By Charles Randall
16 October 2014
News that has been given less national prominence than the Kevin Pietersen debate was the announcement that Germany had pledged about £550,000 towards the building of a new cricket ground in Afghanistan.
An agency report said that Germany would be backing the construction of a 25-acre facility with a crowd capacity of 6,000 people in eastern Khost province. This decision followed a pledge by the government of India of more than £600,000 towards a ground in Kandahar.
Since Afghanistan's success in qualifying for the 2015 World Cup, cricket has become a strong unifying force. One presumes the German government were hoping to assist that uniting process when ticking through their funding. A love of cricket itself would not have been high on their agenda, and there is irony in that Germany's own cricket community desperately need a few bob for better dedicated facilities. The game is growing rapidly there. The German Cricket Association, based in Passau, report that there are now 70 member clubs and six regional associations – many more than the eight clubs struggling along in 1988.
Basildon & Pitsea CC would be familiar with German cricket because last June they played a couple of games against the national side as warm-ups for the ICC Europe Division Two T20 tournament in Essex involving Germany, Norway, Austria, Belgium, Isle of Man and Gibraltar. In 2013 Germany played European T20 matches in Sussex at Preston Nomads CC and Horsham CC.
In the past decade the German cricket authorities have focused on youth participation under the guidance of Brian Mantle, the Association's general manager. Their project Cricket to German Schools won an ICC-Europe development award in 2007 and there are now national under-19 and under-15 competitions in addition to regional leagues in many parts of the country. Mantle said: “We have 45 youth cricket teams playing in German competitions. Three years ago, it was almost nothing.”
There are about 2,000 active players in Germany, ranked way down at 37 by the ICC world list. Interest in cricket plunged after the departure of British servicemen in the 1990s, but the game took new life through immigration, and especially through subcontinent passion. As a snapshot, it was reported that in April 2013 a Pakistani husband and wife in Bremen placed an advert in a local paper to give publicity to a cricket training day and they were stunned when more than 70 people turned up. The couple dedicated themselves to forming a cricket club with a youth section, going from strength to strength. Jacobs University, an international institution, formed the 'other' cricket club in Bremen, though Berlin remains the powerhouse region.
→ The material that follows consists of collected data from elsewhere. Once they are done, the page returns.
(** The interrupted instruction is retried, and faults again, as long as the
    handler resumes it. *)
Fixpoint rerun `{CheriISA} `{Machine} (env : environ) (sig : Z) (si : siginfo) (n : nat)
    (x : mcontext) (h : hstate) : outcome (hstate * mcontext * verdict) :=
  match n with
  | O => Done (h, x, Resume)
  | S n =>
      let* (h, x, v) := sigprot_handler env sig si x h in
      match v with
      | Resume => rerun env sig si n x h
      | _ => Done (h, x, v)
      end
  end.

(** Delivery of a signal, following the chain of previous handlers; [None] when
    the fuel runs out inside it. *)
Fixpoint deliver `{CheriISA} `{Machine} (env : environ) (sig : Z) (si : siginfo) (x : mcontext)
    (h : hstate) (d : disposition) (fuel : nat) : option (outcome (hstate * mcontext * verdict)) :=
  match d with
  | SigprotHandler =>
      match fuel with
      | O => None
      | S fuel =>
          match sigprot_handler env sig si x h with
          | Done (h, x, Chained d) => deliver env sig si x h d fuel
          | r => Some r
          end
      end
  | d => Some (Done (h, x, Chained d))
  end.

(** The registers a later fault can still hit. *)
Definition revoked_count (x : mcontext) : nat := length (filter (fun c => revoked c = true) (cap_x x)).

(** What a reference is once healed. *)
Definition healed `{CheriISA} (ft : ft_state) (c : cap) : cap :=
  if forwardable ft c then heal_target ft c else c.

(** The address [stopless_acmp_normalize] computes. *)
Definition acmp_addr `{CheriISA} (ft : ft_state) (c : cap) : Z :=
  if cap_is_null c then 0
  else if revoked c && negb (cap_is_null (resolve ft (cap_base c)))
  then cap_addr (resolve ft (cap_base c)) +w (cap_addr c -w cap_base c)
  else cap_addr c.

Section more_lemmas.
Context `{L : CheriLaws} `{M : Machine}.

Lemma acmp_normalize_spec h m c :
  ft_inv (h_ft h) m ->
  exists ft', same_table (h_ft h) ft' /\
    stopless_acmp_normalize h c = Done (set_ft h ft', acmp_addr (h_ft h) c).
Proof.
  intros Hft. unfold stopless_acmp_normalize, acmp_addr, revoked.
  destruct (cap_is_null c); [exists (h_ft h); by rewrite set_ft_id|].
  destruct (cap_tag c), (cap_perms c =? 0); cbn [negb andb orb];
    try (exists (h_ft h); by rewrite set_ft_id);
    destruct (lookup_resolve (h_ft h) m (cap_base c) Hft) as (ft' & -> & S); cbn [obind];
    exists ft'; destruct (cap_is_null (resolve (h_ft h) (cap_base c))); cbn [negb]; done.
Qed.

Lemma acmp_addr_same ft ft' c : same_table ft ft' -> acmp_addr ft' c = acmp_addr ft c.
Proof. intros H. unfold acmp_addr. by rewrite (resolve_same _ _ _ H). Qed.

Lemma count_filter_insert (regs : list cap) (i : nat) c c' :
  regs !! i = Some c -> revoked c = true -> revoked c' = false ->
  S (length (filter (fun c => revoked c = true) (<[i := c']> regs))) =
  length (filter (fun c => revoked c = true) regs).
Proof.
  revert i. induction regs as [|r regs IH]; intros [|i] Hi Hc Hc'; simpl in Hi; try done.
  - injection Hi as ->. change (<[0%nat:=c']> (c :: regs)) with (c' :: regs).
    rewrite (filter_cons_False _ c' regs), (filter_cons_True _ c regs) by congruence. done.
  - change (<[S i:=c']> (r :: regs)) with (r :: <[i:=c']> regs).
    rewrite !filter_cons. destruct (decide (revoked r = true)); cbn [length];
      specialize (IH i Hi Hc Hc'); lia.
Qed.

Lemma heal_target_addr ft c :
  cap_is_null (resolve ft (cap_base c)) = false -> cap_addr c -w cap_base c <> 0 ->
  cap_addr (heal_target ft c) = cap_addr (resolve ft (cap_base c)) +w (cap_addr c -w cap_base c).
Proof.
  intros Hn Hoff. unfold heal_target. rewrite Hn, (proj2 (Z.eqb_neq _ 0)) by done.
  apply address_set_addr, wadd_word.
Qed.

(** A reference whose object is the one at its base: the barrier and the heal
    then agree on it. *)
Record base_reference (ft : ft_state) (c : cap) : Prop := {
  br_base : cap_is_null (resolve ft (cap_base c)) = true -> resolve ft (cap_addr c) = null_cap;
  br_word : is_word (cap_addr (resolve ft (cap_base c)));
  br_sane : sane_reg ft c;
  br_heal : forwardable ft c = true -> cap_is_null c = false /\ revoked (heal_target ft c) = false
}.

Lemma acmp_addr_healed ft c :
  base_reference ft c ->
  acmp_addr ft c = cap_addr (healed ft c) /\ acmp_addr ft (healed ft c) = cap_addr (healed ft c).
Proof.
  intros [Hb Hw Hs Hl].
  assert (forall d, revoked d = false -> acmp_addr ft d = cap_addr d) as Hlive.
  { intros d Hd. unfold acmp_addr, cap_is_null. rewrite Hd. cbn. by destruct (Z.eqb_spec (cap_addr d) 0). }
  unfold healed. destruct (forwardable ft c) eqn:F.
  - destruct (Hl eq_refl) as [Hn Hr]. split; [|by apply Hlive].
    pose proof F as F'. unfold forwardable in F'. apply andb_prop in F' as [Hrev Ht].
    unfold acmp_addr. rewrite Hn, Hrev. cbn [andb].
    destruct (cap_is_null (resolve ft (cap_base c))) eqn:Hr0; cbn [negb].
    + exfalso. unfold heal_target in Ht. rewrite Hr0, (Hb eq_refl) in Ht.
      by destruct (cap_addr c =? cap_base c); rewrite ?Hr0, ?null_cap_null in Ht.
    + destruct (Z.eq_dec (cap_addr c -w cap_base c) 0) as [Hz|Hz]; [|by rewrite heal_target_addr].
      unfold heal_target. rewrite Hr0, Hz. cbn. unfold wadd. rewrite Z.add_0_r. by apply wrap_small.
  - assert (acmp_addr ft c = cap_addr c) as E; [|done]. unfold acmp_addr, forwardable in *.
    destruct (cap_is_null c) eqn:Hn; [by apply Z.eqb_eq in Hn|].
    destruct (revoked c); [|done]. cbn [andb] in *. apply negb_false_iff in F.
    destruct (cap_is_null (resolve ft (cap_base c))) eqn:Hr0; [done|].
    unfold sane_reg in Hs. specialize (Hs Hr0). congruence.
Qed.

End more_lemmas.

Section runs.
Context `{I : CheriISA} `{M : Machine}.

(** A heal, on a fault whose address is not itself forwarded. *)
Definition heal_step (env : environ) (s s' : hstate * mcontext) : Prop :=
  exists si, cap_is_null (resolve (h_ft s.1) (si_addr si)) = true /\
    stopless_try_heal env si s.2 s.1 = Done (s'.1, s'.2, 1).

Record heal_ready (m : gmap Z (Z * Z)) (s : hstate * mcontext) : Prop := {
  hr_cb : g_evacuate_cb s.1 = None;
  hr_ft : ft_inv (h_ft s.1) m;
  hr_len : length (cap_x s.2) = 30%nat;
  hr_sane : Forall (sane_reg (h_ft s.1)) (cap_x s.2);
  hr_live : Forall (fun c => forwardable (h_ft s.1) c = true ->
                             revoked (heal_target (h_ft s.1) c) = false /\
                             sane_reg (h_ft s.1) (heal_target (h_ft s.1) c)) (cap_x s.2);
  hr_slot : slot_ok s.1
}.

End runs.

Section runs_lemmas.
Context `{L : CheriLaws} `{M : Machine} {ML : MachineLaws}.

Lemma try_heal_spec env si x h m insn :
  heal_code si = true -> g_evacuate_cb h = None -> ft_inv (h_ft h) m ->
  length (cap_x x) = 30%nat -> Forall (sane_reg (h_ft h)) (cap_x x) ->
  load_insn (h_mach h) (cap_elr x) = Some insn -> slot_ok h ->
  let acc := heal_choice (h_ft h) (cap_x x) si (base_reg insn :: seqZ 0 30) in
  exists h', same_table (h_ft h) (h_ft h') /\ same_rest h h' /\
    handler_assists h' = handler_assists h /\
    if cap_is_null (new_cap acc)
    then stopless_try_heal env si x h = Done (h', x, 0)
    else stopless_try_heal env si x h = Done (h', patched x acc, 1) /\
      handler_faults h' = handler_faults h +w 1 /\ cap_is_null (v1_pending_slot h') = true.
Proof.
  intros Hcode Hcb Hft Hlen Hsane Hinsn Hslot. cbv zeta. rewrite try_heal_phases, Hcode.
  destruct (heal_start_rest env h) as (Hf & Hr & Hn & Hc & Hs & Ha).
  pose proof (heal_start_load env h (cap_elr x)) as Hl. rewrite Hinsn in Hl.
  destruct (heal_start env h) as [h0 ts0]. cbn [fst] in *. rewrite <- Hf in *.
  destruct (find_heal_spec si x h0 m insn) as (ft' & S & E); [|done..|].
  { unfold same_rest in Hr. destruct Hr as [Hr _]. congruence. }
  rewrite E. cbn [obind]. set (acc := heal_choice _ _ _ _).
  destruct (heal_finish_spec x ts0 (set_ft h0 ft') acc) as (h' & E' & Hf' & Hr' & Ha' & Hd).
  { unfold slot_ok in *. cbn. by rewrite Hn. }
  rewrite E'. exists h'. cbn in Hf', Ha', Hd. rewrite Hf', Ha', Ha.
  split_and!; [done|unfold same_rest in *; cbn in *; intuition congruence|done|].
  destruct (cap_is_null (new_cap acc)); [done|]. destruct (Hd eq_refl) as (Hd1 & Hd2 & _).
  rewrite Hd1, Hc. done.
Qed.

Lemma patched_ready m h h' x i c :
  heal_ready m (h, x) -> 0 <= i < 30 -> cap_x x !! Z.to_nat i = Some c ->
  forwardable (h_ft h) c = true -> same_table (h_ft h) (h_ft h') -> same_rest h h' -> slot_ok h' ->
  heal_ready m (h', set_reg x i (heal_target (h_ft h) c)).
Proof.
  intros [Hcb Hft Hlen Hsane Hlive Hslot] Hi Hc Hf S [Hcb' _] Hslot'. cbn in *.
  pose proof (Forall_lookup_1 _ _ _ _ Hlive Hc Hf) as [Hl Hs].
  split; cbn; [congruence|by eapply same_table_inv|by rewrite length_insert| |..|done].
  - eapply Forall_impl; [by apply (Forall_insert (sane_reg (h_ft h)))|].
    intros r. unfold sane_reg. by rewrite (same_table_heal _ _ r S), (resolve_same _ _ _ S).
  - eapply Forall_impl.
    + apply (Forall_insert (fun r => forwardable (h_ft h) r = true ->
        revoked (heal_target (h_ft h) r) = false /\ sane_reg (h_ft h) (heal_target (h_ft h) r)));
        [exact Hlive|].
      unfold forwardable. by rewrite Hl.
    + intros r. unfold sane_reg. rewrite (same_table_forwardable _ _ r S), !(same_table_heal _ _ _ S).
      by rewrite !(resolve_same _ _ _ S).
Qed.

Lemma heal_step_ready env m s s' :
  heal_ready m s -> heal_step env s s' ->
  heal_ready m s' /\ S (revoked_count s'.2) = revoked_count s.2.
Proof.
  destruct s as [h x], s' as [h' x']. intros Hr (si & Hsi & H). cbn [fst snd] in *.
  assert (exists insn, heal_code si = true /\ load_insn (h_mach h) (cap_elr x) = Some insn) as (insn & Hcode & Hl).
  { rewrite try_heal_phases in H. destruct (heal_code si); [|done].
    pose proof (heal_start_load env h (cap_elr x)) as Hl. destruct (heal_start env h) as [h0 ts0].
    cbn [fst] in Hl. rewrite <- Hl. unfold find_heal in H.
    destruct (load_insn (h_mach h0) (cap_elr x)); [eauto|done]. }
  pose proof Hr as [Hcb Hft Hlen Hsane Hlive Hslot]. cbn [fst snd] in *.
  destruct (try_heal_spec env si x h m insn Hcode Hcb Hft Hlen Hsane Hl Hslot) as (h1 & S & R & _ & E).
  unfold heal_choice in E.
  destruct (first_heal (h_ft h) (cap_x x) (base_reg insn :: seqZ 0 30)) as [[i c]|] eqn:F; cbn [new_cap] in E.
  2: { rewrite Hsi in E. congruence. }
  apply first_heal_sound in F as (_ & Hi & Hc & Hf).
  assert (cap_is_null (heal_target (h_ft h) c) = false) as Hn.
  { unfold forwardable in Hf. apply andb_prop in Hf as [_ Hf]. by apply negb_true_iff in Hf. }
  rewrite Hn in E. destruct E as (E & _ & Hp). rewrite E in H. injection H as -> <-.
  unfold patched. cbn [faulting_reg new_cap]. rewrite (proj2 (Z.leb_le 0 i)) by lia.
  split; [eapply patched_ready; eauto; by left|].
  unfold revoked_count. cbn. eapply count_filter_insert; [exact Hc| |].
  - unfold forwardable in Hf. by apply andb_prop in Hf as [? _].
  - apply (Forall_lookup_1 _ _ _ _ Hlive Hc Hf).
Qed.

End runs_lemmas.

(** ** Properties *)

Section properties.
Context `{L : CheriLaws} `{M : Machine} {ML : MachineLaws}.

(** C11: [stopless_try_heal] without an evacuation callback is the abstract
    heal: it looks first at the base register the faulting instruction
    decodes to, then at c0..c29 in order, takes the first revoked capability
    whose object (at its base, or else at its address) was forwarded, and
    patches exactly that register with the final copy, interior offset
    re-applied; failing all, the object at si_addr counts as healed without a
    patch, and otherwise the fault is refused and nothing changes. *)
Theorem try_heal_refines env si x h m insn :
  heal_code si = true -> g_evacuate_cb h = None -> ft_inv (h_ft h) m ->
  length (cap_x x) = 30%nat -> Forall (sane_reg (h_ft h)) (cap_x x) ->
  load_insn (h_mach h) (cap_elr x) = Some insn -> slot_ok h ->
  let acc := heal_choice (h_ft h) (cap_x x) si (base_reg insn :: seqZ 0 30) in
  exists h', same_table (h_ft h) (h_ft h') /\ same_rest h h' /\
    handler_assists h' = handler_assists h /\
    if cap_is_null (new_cap acc)
    then stopless_try_heal env si x h = Done (h', x, 0)
    else stopless_try_heal env si x h = Done (h', patched x acc, 1) /\
      handler_faults h' = handler_faults h +w 1 /\ cap_is_null (v1_pending_slot h') = true.
Proof. apply try_heal_spec. Qed.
Andre Leslie, 33, from Mosman CC in Sydney, went to Germany for journalistic experience and became a leading cricketer and coach, settling in Bonn on the staff of an English language radio station. He decided to stay because he was impressed by the social awareness of the average German, and his enthusiasm for cricket gave him another goal. “We need more cricket fields in Germany,” he said. “If I am still here in 10 years, I will have surely begun work on building one.”
Germany's best players are probably all-rounder and captain Rishi Pillai, spin bowler Shakeel Hassan and Leslie, a batsman and currently the only non-Asian face in the side. The German Cricket Association have no high hopes that cricket will take off as a national sport, and facilities are cripplingly variable, though interestingly the game has something to offer that might strike a chord with ethnic Germans – the chance to travel and experience new cultures.
The official estimate is that about half of the players in youth leagues are native Germans. According to a recent Daily Telegraph article a law student and cricketer in Cologne, Christian Hein, had been the only person in his school to take up the game after a cricket project visit, but he was convinced the game's rising popularity would eventually attract interest from Germans. “Cricket is a game for a globalised world,” he said and, indeed, he travelled to Italy to play in a European club tournament.
It has been said that German cricket has a long history but no tradition. Part of that fragile past is recalled in Dan Waddell's new book Field of Shadows about a visit by the Gentlemen of Worcestershire to Berlin in 1937. They played three games organised by members of the Nazi hierarchy, who had developed an interest in the sport. What happened makes fascinating reading.
That gave rise to a wonderful anecdote. At the time a small number of Germans, including the enthusiast Felix Menzel, kept the game alive and would continue to do so if they could survive the War. In 1945. Along with a few equally bedraggled friends, Menzel emerged from the rubble of Berlin to challenge a group of extremely surprised British troops to a game of cricket. According to the book they played and the British team won, narrowly.
This brings the subject of cricket back to Afghanistan. The grants for cricket grounds were welcomed in a country that regarded cricket as their main national sport, even broadly approved by the taliban. The chairman of the Afghanistan Cricket Board, Shahzada Masoud, said: “We are grateful to both India and Germany for their support, but what we want now is for teams like India to come and play on our grounds.”
The chairman's plea for fixtures to grace their grounds underlined the damage caused by national instability – to Pakistan in particular - and even the Cologne student Christian Hein would probably agree that some countries still fall outside the “globalised” world. It's very sad.